Aber das journalistische Schreiben wollte ich nicht ganz lassen. Ich hatte am Anfang die Idee, ich könnte mein Wissen und mein journalistisches Können nutzen, um etwas für die Kirche zu tun. Natürlich habe ich nicht erwartet, daß es dort einen großen Markt für Texte gibt. Es ging mir auch nicht ums Verkaufen. Ich wollte einfach nur was Sinnvolles tun, doch eine Möglichkeit dazu zu finden, erwies sich als sehr zähes Unterfangen. Während im linksliberalen Milieu jeder gerne gesehen ist, der ungefähr die richtige Position vertritt und jedes Angebot, etwas für die gute Sache zu tun, mit Freuden angenommen wird, erlebte ich hier das Gegenteil: untereinander zerstrittene Grüppchen, ein Milieu, das in sich abgeschlossen wirkt und von tiefem Mißtrauen Außenstehenden gegenüber geprägt ist – was sich sicher damit erklärt, daß es immer mehr an den Rand gedrängt wird. Da ich aus einem anderen Umfeld kam, war mein Blick scharf für die Unterschiede. Vieles verlief anders, als ich es gewohnt war. Während ich sonst auf Tagungen leicht mit Leuten ins Gespräch komme, erlebte ich z.B. auf einem katholischen Kongreß, wie es ist, unter Menschen richtig allein zu sein. Meine Versuche, mit kleineren katholischen Vereinen in Kontakt zu treten, weil ich gerne geholfen hätte, waren fruchtlos. Ich habe fünf Jahre lang mehrmals in der Woche in einer Gemeinde die Heilige Messe besucht, ohne daß mich irgendjemand angesprochen hätte. Klar, ich habe ab und zu mal jemanden angesprochen. Aber wieso gibt es in katholischen Gemeinden niemanden, der Neue begrüßt? In jeder Freikirche gibt es dafür ganze Teams. Wieso freut man sich nicht, wenn jemand helfen will? Ich habe es mir irgendwann damit erklärt, daß es an mir liegt: Wahrscheinlich fehlt mir der Stallgeruch, ist mein Habitus einfach nicht katholisch genug.

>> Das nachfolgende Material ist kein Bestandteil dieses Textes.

Ltac px_total :=
  cbv zeta;
  lazymatch goal with
  | |- total (bind _ _) => apply total_bind; [px_total | intros ?; px_total]
  | |- total (load _) => apply total_load
  | |- total (store _ _) => apply total_store
  | |- total len => apply total_len
  | |- total (ret _) => apply total_ret
  end.

Lemma applyPixelFilter_total filterName : total (applyPixelFilter filterName).
Proof.
  unfold applyPixelFilter.
  apply total_bind; [apply total_len | intros n].
  repeat match goal with
         | |- context [if ?b then _ else _] => destruct b
         end;
    try apply total_ret;
    apply total_for4; intros i;
    unfold mono_pixel, warm_pixel, cool_pixel, vibrant_pixel, vintage_pixel;
    px_total.
Qed.

(** The filter applied by a platform that never faults ends normally, and
    [filtered] is the buffer it leaves. *)
Lemma applyPixelFilter_terminates filterName pixels :
  applyPixelFilter filterName {| data := pixels; fault := None |}
  = (Normal tt, {| data := filtered filterName pixels; fault := None |}).
Proof.
  unfold filtered.
  destruct (applyPixelFilter_total filterName {| data := pixels; fault := None |} eq_refl)
    as ([] & [d f] & E & Hf).
  rewrite E. simpl in *. subst f. reflexivity.
Qed.

(** C1 (as the claim states it, refuted): the [mono] filter does not send
    the pixel (200,100,50) to (129,129,129). *)
Lemma mono_200_100_50_is_not_129 :
  filtered "mono" [200; 100; 50; 255] <> [129; 129; 129; 255].
Proof. vm_compute. discriminate. Qed.

(** C1 (amended): on the pixel (200,100,50) the luminance
    0.299R + 0.587G + 0.114B is 124.2, the contrast step
    (L - 128) * 1.1 + 128 gives 123.82 (to the last binary digit,
    123.82000000000001), which [clamp] leaves alone and the store rounds:
    the [mono] filter writes (124,124,124) and keeps alpha. *)
Theorem mono_200_100_50 :
  let L := (200 * 0.299 + 100 * 0.587 + 50 * 0.114)%float in
  let L' := ((L - 128) * 1.1 + 128)%float in
  L = 124.2%float /\
  L' = 123.82000000000001%float /\
  clamp L' = L' /\
  JS.ToUint8Clamp (clamp L') = 124 /\
  filtered "mono" [200; 100; 50; 255] = [124; 124; 124; 255].
Proof. vm_compute. repeat split; reflexivity. Qed.

(** C2: the kinds [pastel], [soft], [crisp] and [fade] have no [case] in
    the filter: the call ends normally without a single store, so every
    channel of every pixel is what it was (whatever the buffer and the
    fault counter), and the captured canvas is the frame; the preview
    string of each of them is not ['none']. *)
Theorem css_only_filters_are_identity (filterName : string) (pixels : list Z)
    (f : option nat) :
  In filterName ["pastel"; "soft"; "crisp"; "fade"] ->
  applyPixelFilter filterName {| data := pixels; fault := f |}
    = (Normal tt, {| data := pixels; fault := f |}) /\
  filtered filterName pixels = pixels /\
  captureFrame_pixels pixels filterName f = pixels /\
  getFilterStyle filterName <> "none".
Proof.
  simpl. intros [<-|[<-|[<-|[<-|[]]]]]; repeat split; try reflexivity;
    vm_compute; discriminate.
Qed.

Lemma css_only_filters_are_identity_witness :
  In "pastel" ["pastel"; "soft"; "crisp"; "fade"] /\
  filtered "pastel" [10; 200; 30; 255; 0; 255; 128; 7] = [10; 200; 30; 255; 0; 255; 128; 7].
Proof.
  split.
  - simpl. auto.
  - apply (css_only_filters_are_identity "pastel" [10; 200; 30; 255; 0; 255; 128; 7] None).
    simpl. auto.
Defined.
(** C10 (counterexample). With the even [NT = 1000] the slice bound is
    the integer 499, and with the even [NT = 2] the entry point returns. *)
Lemma even_grid_is_sliced :
  half_index 1000 = 499%Z
  /\ exists ts RVs,
       get_RVs one_step_solver 1 2 0 0 (1 / 2) 1 0 0 1 2 1 = Ok (ts, RVs).
Proof.
  split; [reflexivity|].
  destruct (get_RVs_ok one_step_solver 1 2 0 0 (1 / 2) 1 0 0 1 2 1)
    as (RVs & Hget & Hlen);
    [lra | lia | apply one_step_solver_two; lra |].
  now exists (linspace 0 1 1), RVs.
Qed.

(** C10 (amended). [(NT-1)/2] is the floor division of integers: the slice
    bound is an integer for every [NT], equal to the middle index
    [(NT-1)/2] when [NT] is odd and to [NT/2 - 1] when [NT] is even; the
    shift keeps the length of the array, leaves the samples before the
    bound unchanged and reflects the others; and the entry point returns
    for even and odd [NT] alike when the solver does. *)
Theorem half_index_floor (NT : nat) :
  (1 <= NT)%nat ->
  half_index NT = Z.of_nat ((NT - 1) / 2)
  /\ (Nat.Odd NT -> (2 * ((NT - 1) / 2) = NT - 1)%nat)
  /\ (Nat.Even NT -> ((NT - 1) / 2 = NT / 2 - 1)%nat)
  /\ (forall f : list float64, length f = NT ->
        length (shift_second_half NT f) = NT
        /\ forall i, (i < NT)%nat ->
             nth i (shift_second_half NT f) None
             = if (i <? (NT - 1) / 2)%nat then nth i f None
               else option_map reflect (nth i f None))
  /\ (forall newton K T t0 w e a VZ start end_ N,
        T <> 0 ->
        Forall (converges newton e) (grid_anomalies T t0 NT) ->
        exists ts RVs,
          get_RVs newton K T t0 w e a VZ start end_ NT N = Ok (ts, RVs)).
Proof.
  intros HNT. split; [now apply half_index_nat|]. split; [|split; [|split]].
  - intros [k ->]. replace (2 * k + 1 - 1)%nat with (k * 2)%nat by lia.
    rewrite Nat.div_mul; lia.
  - intros [k ->]. rewrite (Nat.mul_comm 2 k), Nat.div_mul by lia.
    destruct k as [|k]; [lia|].
    replace (S k * 2 - 1)%nat with (1 + k * 2)%nat by lia.
    rewrite Nat.div_add by lia. simpl. lia.
  - intros f Hlen. split.
    + now rewrite shift_second_half_length.
    + intros i Hi. now apply shift_second_half_nth.
  - intros newton K T t0 w e a VZ start end_ N HT Hconv.
    destruct (get_RVs_ok newton K T t0 w e a VZ start end_ NT N HT HNT Hconv)
      as (RVs & Hget & _).
    now exists (linspace start end_ N), RVs.
Qed.
(** * Billboard artist checker: a shallow embedding of [main.py]

    The program walks a weekly chart calendar backwards, reads each week's
    artist roster from an sqlite cache (fetching it from billboard.com on a
    miss) and looks for an artist name in it.

    Part I embeds the program: the Python built-ins it relies on
    ([PyStr], [PyDate]), the database and the chart source as an explicit
    state with an event log, and then the functions of [main.py] under their
    own names.  Part II proves the properties. *)

From Stdlib Require Import ZArith Lia Ascii String List.
From stdpp Require Import base strings list gmap.

(* ===================================================================== *)
(** * Part I.  The model                                                   *)
(* ===================================================================== *)

(** ** Python strings

    A [str] is modelled as a [string] of 8-bit characters; [lower] is the
    ASCII case mapping. *)
Module PyStr.

(** [s.startswith(p)] *)
Fixpoint startswith (s p : string) {struct p} : bool :=
  match p with
  | EmptyString => true
  | String a p' =>
      match s with
      | EmptyString => false
      | String b s' => if Ascii.eqb a b then startswith s' p' else false
      end
  end.

(** [sub in s] *)
Fixpoint contains (s sub : string) : bool :=
  if startswith s sub then true
  else match s with
       | EmptyString => false
       | String _ s' => contains s' sub
       end.

Definition lower_char (c : ascii) : ascii :=
  let n := nat_of_ascii c in
  if (65 <=? n)%nat && (n <=? 90)%nat then ascii_of_nat (n + 32) else c.

(** [s.lower()] *)
Fixpoint lower (s : string) : string :=
  match s with
  | EmptyString => EmptyString
  | String c s' => String (lower_char c) (lower s')
  end.

(** [sep.join(l)] *)
Fixpoint join (sep : string) (l : list string) : string :=
  match l with
  | [] => EmptyString
  | x :: l' =>
      match l' with
      | [] => x
      | _ :: _ => x +:+ sep +:+ join sep l'
      end
  end.

(** [s[n:]] *)
Fixpoint drop_chars (n : nat) (s : string) : string :=
  match n with
  | O => s
  | S n' => match s with
            | EmptyString => EmptyString
            | String _ s' => drop_chars n' s'
            end
  end.

(** Puts [c] in front of the first piece of a split. *)
Definition cons_head (c : ascii) (l : list string) : list string :=
  match l with
  | [] => [String c EmptyString]
  | h :: t => String c h :: t
  end.

(** [s.split(sep)] for a non-empty [sep] (Python raises [ValueError] on an
    empty one; the program only splits on [ARTIST_SEPARATOR]).  The string is
    read from the left; at an occurrence of [sep] the current piece ends and
    the scan resumes after the separator.  The recursion skips several
    characters at once, so it is driven by a counter that [split] sets to the
    length of the string. *)
Fixpoint split_go (fuel : nat) (s sep : string) : list string :=
  match fuel with
  | O => [EmptyString]
  | S fuel' =>
      match s with
      | EmptyString => [EmptyString]
      | String c s' =>
          if startswith s sep
          then EmptyString :: split_go fuel' (drop_chars (String.length sep) s) sep
          else cons_head c (split_go fuel' s' sep)
      end
  end.

Definition split (s sep : string) : list string :=
  split_go (String.length s) s sep.

End PyStr.

(** ** Python dates

    A [datetime.date] is represented by its proleptic Gregorian ordinal
    ([date.toordinal()], 1 for 0001-01-01): comparison is comparison of
    ordinals and subtracting a [timedelta] subtracts days.  The conversions
    between ordinals and year-month-day follow CPython's [_ymd2ord] and
    [_ord2ymd]. *)
Module PyDate.
Local Open Scope Z_scope.

Definition date : Type := Z.

Definition MAXORDINAL : Z := 3652059.

Definition is_leap (year : Z) : bool :=
  (year mod 4 =? 0) && (negb (year mod 100 =? 0) || (year mod 400 =? 0)).

Definition days_before_year (year : Z) : Z :=
  let y := year - 1 in y * 365 + y / 4 - y / 100 + y / 400.

Definition DAYS_IN_MONTH : list Z :=
  [31; 28; 31; 30; 31; 30; 31; 31; 30; 31; 30; 31].

Definition DAYS_BEFORE_MONTH : list Z :=
  [0; 31; 59; 90; 120; 151; 181; 212; 243; 273; 304; 334].

Definition days_in_month (year month : Z) : Z :=
  if (month =? 2) && is_leap year then 29
  else nth (Z.to_nat (month - 1)) DAYS_IN_MONTH 0.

Was soll's. Zuletzt habe ich eine Möglichkeit gefunden, etwas für die Kirche zu tun. Da war viel glückliche Fügung dabei. Vielleicht hat es auch einfach nur seine Zeit gebraucht, wenn auch eine sehr lange Zeit. Den Wunsch, Anschluß an eine Gemeinde zu finden, habe ich nicht mehr. Ich gehe sonntags in die Alte Messe und ab und zu unterhalte ich mich mit einem netten und klugen älteren Herrn. Es ist schön, dafür bin ich dankbar.

Vielleicht machen Andere, die zur Kirche finden, andere Erfahrungen als ich, das würde ich mir wünschen. Dennoch: Ein bißchen was von den Linken abgucken könnte man sich schon.